The world’s largest regional grouping will meet on Sunday in the northern Chinese port city of Tianjin. The Shanghai Co-operation Organisation may not be quite a household name, but its 10 member states encompass 42 per cent of the global population and about a quarter of the global gross domestic product.
Formed originally in 1996 as the “Shanghai Five” – of China, Russia, Kazakhstan, Kyrgyzstan and Tajikistan – it later became the SCO after it was joined by Uzbekistan, and then by India, Pakistan, Iran and Belarus. It also has two observer states and 14 dialogue partners, including the UAE.
This weekend’s two-day summit will be not only the 25th Council of Heads of State meeting, but also the biggest so far, with Chinese President Xi Jinping welcoming more than 20 leaders, including Russian President Vladimir Putin and Indian Prime Minister Narendra Modi, making his first visit to China in seven years.
On the official agenda are the signing of a joint declaration, approving the SCO’s development strategy until 2035 and the adoption of documents on security and economic co-operation. But overshadowing all that will be the optics. Look at who will be there. And look at who won’t.
“Xi will want to use the summit as an opportunity to showcase what a post-American-led international order begins to look like and that all White House efforts since January to counter China, Iran, Russia, and now India have not had the intended effect,” Eric Olander, editor-in-chief of The China-Global South Project, told Reuters.
I suspect Mr Xi will be far from alone in praising the summit’s significance. Last month, Iranian Foreign Minister Abbas Araghchi said: “The SCO, endowed with vast geopolitical, economic and human resources, is uniquely positioned to be a foundational pillar of the emerging multipolar world order. We must stand resolutely against unilateralism, warmongering and attempts to undermine national sovereignty. Our future lies in co-operation, synergy and mutual trust.” Other Global South leaders are likely to follow suit.

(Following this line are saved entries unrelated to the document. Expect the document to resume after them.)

(* ===== verification/Examples.v ===== *)
(** * Concrete instances and logs

    Executable stand-ins for the third-party primitives (a polynomial digest,
    a keyed-digest signature, parsers that recognise the example payloads),
    and small logs built with them.  They show that the hypotheses of the
    theorems can hold; no theorem is about these instances except where it
    says so. *)

From S2P Require Export Invariants.

(** ** Primitives *)

Fixpoint le_bytes (k : nat) (n : N) : bytes :=
  match k with
  | O => []
  | S k => byte_of (N.land n 255) :: le_bytes k (N.shiftr n 8)
  end.

Definition toy_digest (b : bytes) : Hash256 :=
  let n := fold_left (λ acc x, N.land (acc * 1000003 + code x + 1) 18446744073709551615)%N b 7%N in
  let d := le_bytes 8 n in
  default zero_hash (hash_of_bytes (d ++ d ++ d ++ d)).

Definition toy_sign (key : Hash256) (message : bytes) : bytes :=
  let d := hash_bytes (toy_digest (hash_bytes key ++ message)) in d ++ d.

#[export] Instance toy_primitives : Primitives := {|
  sha256 := toy_digest;
  ryu_format_finite := λ _, lit "0.5";
  ed25519_key_valid := λ _, true;
  ed25519_verify_strict := λ key message s, s =? toy_sign key message;
  ed25519_public := λ secret, secret;
  ed25519_sign := toy_sign;
|}.

#[export] Instance toy_hash_order : HashOrder := {|
  hash_iter := λ K V _ _ m, map_to_list m;
  hash_iter_perm := λ K V _ _ m, Permutation_refl _;
|}.

(** ** Ids, actors and payloads *)

Definition space0 : Hash256 := hash_fill x01.
Definition thread0 : Hash256 := hash_fill x02.
Definition scope0 : Hash256 := hash_fill x03.
Definition human_key : Hash256 := hash_fill x09.

Definition human := mk_author "human" AuthorType.User None.
Definition agent := mk_author "agent" AuthorType.Provider None.
Definition tool := mk_author "tool" AuthorType.Executor None.

Definition request0 := mk_RequestData "ship it" scope0 [] None.
Definition requirement0 := mk_RequirementData "R1" "tests pass" true None Provenance.UserAuthored.
Definition capability0 := mk_CapabilityData "agent" "shell" scope0 CapabilityMode.Ask None.

(** The payloads that refer to earlier records. *)
Definition action0 (request : RecordId) :=
  mk_ActionData request "shell" scope0 ExecMode.Internal (VString "make").
Definition approval0 (action_hash : Hash256) :=
  mk_ApprovalData (Some action_hash) None scope0 (Some "agent") None.
Definition result0 (action : RecordId) := mk_ResultData action ResultStatus.Success "ok" None.
Definition response0 (request : RecordId) := mk_ResponseData request "done" 0 true.
Definition retraction0 (target : RecordId) := mk_RetractionData target "wrong".

(** ** Parsers recognising a finite list of payloads *)

Definition parse_one_of `{Serialize A} (l : list A) (b : bytes) : option A :=
  snd <$> list_find (λ x, canonical_json x = Some b) l.

Definition all_verdicts : list VerdictData :=
  mk_VerdictData VerdictResult.Accept None ::
  ((λ c, mk_VerdictData VerdictResult.Reject (Some c)) <$>
    [ReasonCode.InvalidPayload; ReasonCode.AuthorRoleInvalid; ReasonCode.ApprovalMissing;
     ReasonCode.RequirementInvalid; ReasonCode.SignatureMissing; ReasonCode.SignatureInvalid;
     ReasonCode.UnknownSchema; ReasonCode.KindSchemaMismatch; ReasonCode.RefUnresolved;
     ReasonCode.RefCrossSpace; ReasonCode.RequestMissing; ReasonCode.CapabilityMissing;
     ReasonCode.CapabilityDenied; ReasonCode.ApprovalExpired; ReasonCode.ActionClosed;
     ReasonCode.ReplacementInvalid; ReasonCode.ExternalReceiptRequired;
     ReasonCode.EvidenceBelowThreshold; ReasonCode.Refused; ReasonCode.InvalidCheckpoint;
     ReasonCode.AuthorityRefMissing; ReasonCode.SourceBindingInvalid; ReasonCode.LineageInvalid;
     ReasonCode.PayloadRefUnresolved; ReasonCode.EvaluationInvalid; ReasonCode.SelectionInvalid;
     ReasonCode.ReaffirmationInvalid; ReasonCode.ArtifactRefInvalid]).

Record Payloads := {
  x_actions : list ActionData;
  x_responses : list ResponseData;
  x_results : list ResultData;
  x_approvals : list ApprovalData;
  x_retractions : list RetractionData;
  x_plans : list PlanData;
  x_evaluations : list EvaluationDataRaw;
  x_candidates : list CandidateData;
  x_selections : list SelectionData;
}.

(** A parser for the fixed payloads above and the given ones. *)
Definition serde_for (p : Payloads) : Serde := {|
  from_slice_request := parse_one_of [request0];
  from_slice_action := parse_one_of (x_actions p);
  from_slice_response := parse_one_of (x_responses p);
  from_slice_result := parse_one_of (x_results p);
  from_slice_requirement := parse_one_of [requirement0];
  from_slice_capability := parse_one_of [capability0];
  from_slice_approval := parse_one_of (x_approvals p);
  from_slice_summary := λ _, None;
  from_slice_refusal := λ _, None;
  from_slice_retraction := parse_one_of (x_retractions p);
  from_slice_usage := λ _, None;
  from_slice_verdict := parse_one_of all_verdicts;
  from_slice_plan := parse_one_of (x_plans p);
  from_slice_candidate := parse_one_of (x_candidates p);
  from_slice_evaluation := λ _, head (x_evaluations p);
  from_slice_evaluation_v2 := λ _, None;
  from_slice_selection := parse_one_of (x_selections p);
|}.

(** ** Growing a log by one decided record *)

(** What the commit protocol builds for a proposal: the subject with derived
    evidence and computed id, and the verdict the rules demand. *)
Definition subject_of `{Serde} (rules : VerifierRules) (log : list record)
    (author : Author) (kind : Kind.t) (schema : string) (data : option bytes) (refs : list Ref)
    : record :=
  let s := default empty_state (build_state_unchecked log) in
  let r := mk_record zero_hash space0 thread0 (N.of_nat (length log) + 1)%N author kind
    (schema_id schema) (default [] data) (sort_and_dedup_refs refs) Evidence.Assumed in
  let evidence := derive_evidence (schema_id schema) (ref_evidences r (prior_of log) s) in
  let r := mk_record zero_hash space0 thread0 (rec_time r) author kind (schema_id schema)
    (rec_data r) (rec_refs r) evidence in
  default r (with_computed_id r).

Definition verdict_record `{Serde} (rules : VerifierRules) (log : list record) (r : record)
    : record :=
  let s := default empty_state (build_state_unchecked log) in
  let v := mk_record zero_hash space0 thread0 (rec_time r + 1)%N
    (mk_author "verifier" AuthorType.Verifier None) Kind.Verdict (schema_id SCHEMA_VERDICT)
    (default [] (encode (due_verdict rules log s r)))
    [mk_ref RefType.Cause (rec_id r)] Evidence.Deterministic in
  default v (with_computed_id v).

Definition decide_record `{Serde} (rules : VerifierRules) (log : list record) (r : record)
    : list record := log ++ [r; verdict_record rules log r].

Definition rules0 : VerifierRules :=
  with_author_role "tool" AuthorType.Executor
    (with_author_role "agent" AuthorType.Provider
      (with_author_role "human" AuthorType.User (new_rules space0 100))).

(** The id a subject has once built. *)
Definition cause (id : RecordId) := mk_ref RefType.Cause id.
Definition need (id : RecordId) := mk_ref RefType.Require_ id.

(** ** An approved action, its result, the closing response, and a late
    retraction of the capability *)

Module Approved.
Definition x0 := serde_for (Build_Payloads [] [] [] [] [] [] [] [] []).
Definition r1 := Eval vm_compute in
  subject_of (H := x0) rules0 [] human Kind.Request SCHEMA_REQUEST (encode request0) [].
Definition log1 := Eval vm_compute in decide_record (H := x0) rules0 [] r1.
Definition r2 := Eval vm_compute in
  subject_of (H := x0) rules0 log1 human Kind.Capability SCHEMA_CAPABILITY
    (encode capability0) [].
Definition log2 := Eval vm_compute in decide_record (H := x0) rules0 log1 r2.

Definition action := action0 (rec_id r1).
Definition approval := Eval vm_compute in
  approval0 (default zero_hash (action_approval_hash "agent" action)).
Definition x1 := serde_for
  (Build_Payloads [action] [response0 (rec_id r1)] [] [approval]
     [retraction0 (rec_id r2)] [] [] [] []).
Definition r3 := Eval vm_compute in
  subject_of (H := x1) rules0 log2 human Kind.Approval SCHEMA_APPROVAL (encode approval) [].
Definition log3 := Eval vm_compute in decide_record (H := x1) rules0 log2 r3.
Definition r4 := Eval vm_compute in
  subject_of (H := x1) rules0 log3 agent Kind.Action SCHEMA_ACTION (encode action)
    [need (rec_id r3); need (rec_id r2)].
Definition log4 := Eval vm_compute in decide_record (H := x1) rules0 log3 r4.

#[export] Instance serde : Serde := serde_for
  (Build_Payloads [action] [response0 (rec_id r1)] [result0 (rec_id r4)] [approval]
     [retraction0 (rec_id r2)] [] [] [] []).
Definition r5 := Eval vm_compute in
  subject_of rules0 log4 tool Kind.Result SCHEMA_RESULT
    (encode (result0 (rec_id r4))) [cause (rec_id r4)].
Definition log5 := Eval vm_compute in decide_record rules0 log4 r5.
Definition r6 := Eval vm_compute in
  subject_of rules0 log5 agent Kind.Response SCHEMA_RESPONSE
    (encode (response0 (rec_id r1))) [].
Definition log6 := Eval vm_compute in decide_record rules0 log5 r6.
Definition r7 := Eval vm_compute in
  subject_of rules0 log6 human Kind.Retraction SCHEMA_RETRACTION
    (encode (retraction0 (rec_id r2))) [cause (rec_id r2)].
Definition log := Eval vm_compute in decide_record rules0 log6 r7.
End Approved.

(** ** A requirement key released by a second retraction of the same target *)

Module Requirements.
Definition requirement (H : Serde) (log : list record) (request : RecordId) :=
  subject_of rules0 log human Kind.Requirement SCHEMA_REQUIREMENT
    (encode requirement0) [cause request].
Definition retract (H : Serde) (log : list record) (target : RecordId) :=
  subject_of rules0 log human Kind.Retraction SCHEMA_RETRACTION
    (encode (retraction0 target)) [cause target].

Definition x0 := serde_for (Build_Payloads [] [] [] [] [] [] [] [] []).
Definition r1 := Approved.r1.
Definition log1 := Eval vm_compute in decide_record (H := x0) rules0 [] r1.
Definition q1 := Eval vm_compute in requirement x0 log1 (rec_id r1).
Definition log2 := Eval vm_compute in decide_record (H := x0) rules0 log1 q1.

#[export] Instance serde : Serde :=
  serde_for (Build_Payloads [] [] [] [] [retraction0 (rec_id q1)] [] [] [] []).
Definition t1 := Eval vm_compute in retract serde log2 (rec_id q1).
Definition log3 := Eval vm_compute in decide_record rules0 log2 t1.
Definition q2 := Eval vm_compute in requirement serde log3 (rec_id r1).
Definition log4 := Eval vm_compute in decide_record rules0 log3 q2.
Definition t2 := Eval vm_compute in retract serde log4 (rec_id q1).
Definition log5 := Eval vm_compute in decide_record rules0 log4 t2.
Definition q3 := Eval vm_compute in requirement serde log5 (rec_id r1).
Definition log := Eval vm_compute in decide_record rules0 log5 q3.
End Requirements.

(** ** A request signed by a pinned identity *)

Module Signed.
Definition rules : VerifierRules :=
  mk_VerifierRules (rules_space rules0) (kind_schema_map rules0) ∅
    {["human" := {[human_key]}]} (author_roles rules0) (admin_retraction_actors rules0)
    (allowed_summary_types rules0) (evidence_thresholds rules0) (max_context_records rules0)
    (min_binding rules0) (selection_requires_evaluation rules0) (reaffirmation_actors rules0)
    (max_considered rules0) (selection_requires_approval rules0)
    (reject_compromised_continuation rules0).
Definition unsigned := Eval vm_compute in Approved.r1.
Definition signature := Eval vm_compute in sign human_key unsigned.
Definition signed_human := Eval vm_compute in mk_author "human" AuthorType.User signature.
Definition r1 := Eval vm_compute in
  subject_of (H := Approved.serde) rules [] signed_human Kind.Request SCHEMA_REQUEST
    (encode request0) [].
Definition log := Eval vm_compute in decide_record (H := Approved.serde) rules [] r1.
End Signed.

(** ** A running plan of two dependent tasks *)

Module Planned.
Definition task (id : string) (deps : list string) (status : TaskStatus.t) : PlanTask :=
  mk_PlanTask id "do it" PlanTaskKind.Generic None [] None TaskDoneWhen.ToolSuccess status None
    deps FailurePolicy.AskUser.
Definition tasks := [task "b" ["a"] TaskStatus.Pending; task "a" [] TaskStatus.Running].
Definition plan := Eval vm_compute in mk_PlanData (rec_id Approved.r1) tasks PlanStatus.Running.
#[export] Instance serde : Serde := serde_for (Build_Payloads [] [] [] [] [] [plan] [] [] []).
Definition r2 := Eval vm_compute in
  subject_of rules0 Approved.log1 agent Kind.Plan SCHEMA_PLAN (encode plan)
    [cause (rec_id Approved.r1)].
Definition log := Eval vm_compute in decide_record rules0 Approved.log1 r2.
End Planned.

(** ** A selection withdrawn after work continued from it *)

Module Lineage.
(** Selections need no evaluation here. *)
Definition rules : VerifierRules :=
  mk_VerifierRules (rules_space rules0) (kind_schema_map rules0) ∅ ∅ (author_roles rules0)
    (admin_retraction_actors rules0) (allowed_summary_types rules0) ∅
    (max_context_records rules0) (min_binding rules0) false ∅ (max_considered rules0)
    (selection_requires_approval rules0) (reject_compromised_continuation rules0).
Definition oid : string := "0123456789abcdef0123456789abcdef01234567".
Definition source := mk_SourceBinding (mk_GitSource SourceAlgo.Sha1 oid None) None BindingMode.Reported.
Definition root := mk_CandidateData source CandidateBasis.Root None None None.
Definition x0 := serde_for (Build_Payloads [] [] [] [] [] [] [] [root] []).
Definition c1 := Eval vm_compute in
  subject_of (H := x0) rules [] agent Kind.Candidate SCHEMA_CANDIDATE (encode root) [].
Definition log1 := Eval vm_compute in decide_record (H := x0) rules [] c1.

Definition choice := mk_SelectionData "pick" [rec_id c1] (SelectionOutcome.Selected [rec_id c1]) None.
Definition x1 := serde_for (Build_Payloads [] [] [] [] [] [] [] [root] [choice]).
Definition s1 := Eval vm_compute in
  subject_of (H := x1) rules log1 human Kind.Selection SCHEMA_SELECTION (encode choice)
    [need (rec_id c1)].
Definition log2 := Eval vm_compute in decide_record (H := x1) rules log1 s1.

Definition next := mk_CandidateData source CandidateBasis.Continuation (Some (rec_id c1)) None None.
#[export] Instance serde : Serde := serde_for
  (Build_Payloads [] [] [] [] [retraction0 (rec_id s1)] [] [] [root; next] [choice]).
Definition c2 := Eval vm_compute in
  subject_of rules log2 agent Kind.Candidate SCHEMA_CANDIDATE (encode next) [cause (rec_id s1)].
Definition log3 := Eval vm_compute in decide_record rules log2 c2.
Definition t1 := Eval vm_compute in
  subject_of rules log3 human Kind.Retraction SCHEMA_RETRACTION
    (encode (retraction0 (rec_id s1))) [cause (rec_id s1)].
Definition log4 := Eval vm_compute in decide_record rules log3 t1.

(** The replacement that restores it. *)
Definition s2 := Eval vm_compute in
  subject_of rules log4 human Kind.Selection SCHEMA_SELECTION (encode choice)
    [need (rec_id c1); mk_ref RefType.Replace (rec_id s1)].
Definition log := Eval vm_compute in decide_record rules log4 s2.
End Lineage.

(** ** An evaluated candidate *)

Module Evaluated.
Definition raw : EvaluationDataRaw :=
  mk_EvaluationData (rec_id Lineage.c1) "speed" None
    (EvaluationOutcome.Scored (mk_ScoredValueRaw 15 1)).
Definition evaluation : EvaluationData :=
  mk_EvaluationData (rec_id Lineage.c1) "speed" None
    (EvaluationOutcome.Scored (mk_ScoredValue 15 1)).
#[export] Instance serde : Serde :=
  serde_for (Build_Payloads [] [] [] [] [] [] [raw] [Lineage.root] []).
Definition e1 := Eval vm_compute in
  subject_of Lineage.rules Lineage.log1 agent Kind.Evaluation SCHEMA_EVALUATION
    (encode evaluation) [mk_ref RefType.Use (rec_id Lineage.c1)].
Definition log := Eval vm_compute in decide_record Lineage.rules Lineage.log1 e1.
End Evaluated.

If the spectacle of a gathering of most of the world’s top non-western leaders is all-important – and if it is understood that that is an achievement and an outcome in itself – some will still be scratching their heads and asking: what does the SCO actually do?
First of all, it is important to know that it started as a security organisation; not a mutual defence alliance, like Nato. Originally it was to manage relations between China and the other four “new” countries that came into existence after the break-up of the Soviet Union. In 2001, when the SCO was formally founded, its members signed a convention on fighting terrorism, separatism and extremism, and subsequently opened a Regional Anti-Terrorist Structure in Tashkent.
This is one of the areas in which the SCO has been active. In the real world, as opposed to the glamourised version that appears in TV series, the success of anti-terrorism work is not obvious to the public – because it produces an absence, whether of bombings, cyber-disruptions or armed attacks. At the height of ISIS’s barbarities, I used to wonder if Malaysia, where I live, was lucky not to have suffered a major terrorist incident. Then I was invited to a private briefing by the country’s special branch, and I left all too aware of the many devastating attacks they had thwarted. Perhaps partly for operational reasons, and maybe to avoid scaring the socks off the general populace, they didn’t make their work public. Given the emphasis placed on anti-terrorism by the SCO, it is reasonable to assume that the organisation may have done much to keep its peoples safer, but they just won’t talk about it.
On a geopolitical level, the SCO is useful to its two leading lights.
For Russia, the SCO helps it project influence and provides counter-evidence to the (western) charge that Moscow is increasingly isolated and marginalised. For China, the SCO can help Beijing pursue its objectives by framing them as the desired aims of a wider collective. The SCO – which has also become more and more active in the economic sphere – is a way to make China’s Belt and Road Initiative even more complementary with the Russian-led Eurasian Economic Union. And it also serves as an advantageous forum for Russia and China to manage what could be contested interests, both military and economic, in Central Asia.
At this weekend’s summit, analysts will be closely watching India’s Mr Modi. Clashes between Indian and Chinese forces in the Himalayas five years ago had hardened relations between the two countries. Ties were already beginning to warm, but after this week’s imposition of 50 per cent tariffs on India by the administration of US President Donald Trump, there is much speculation that there could be a deeper strategic recalibration by New Delhi towards Beijing.
Such a course could support the vision Mr Putin presented at last year’s SCO summit in Astana, where he advocated “creating a new Eurasian architecture of co-operation, indivisible security and development … to replace the obsolete Europe-centric and Euro-Atlantic models that gave unilateral advantages only to individual states”.
Critics will complain that many of the SCO’s economic plans – such as a proposed free trade area – remain in the realms of aspiration, and that increasing integration is happening through other means. In a way, that is beside the point. If in Tianjin this Sunday and Monday it appears that “the SCO has become a platform promoting the economic and political integration of the Global South”, as former Kyrgyz prime minister Djoomart Otorbaev wrote this week; if it looks like “the SCO is emerging as a key political and economic group seeking to improve the world order”, then the summit will have succeeded.
For those two days, the optics are (nearly) everything.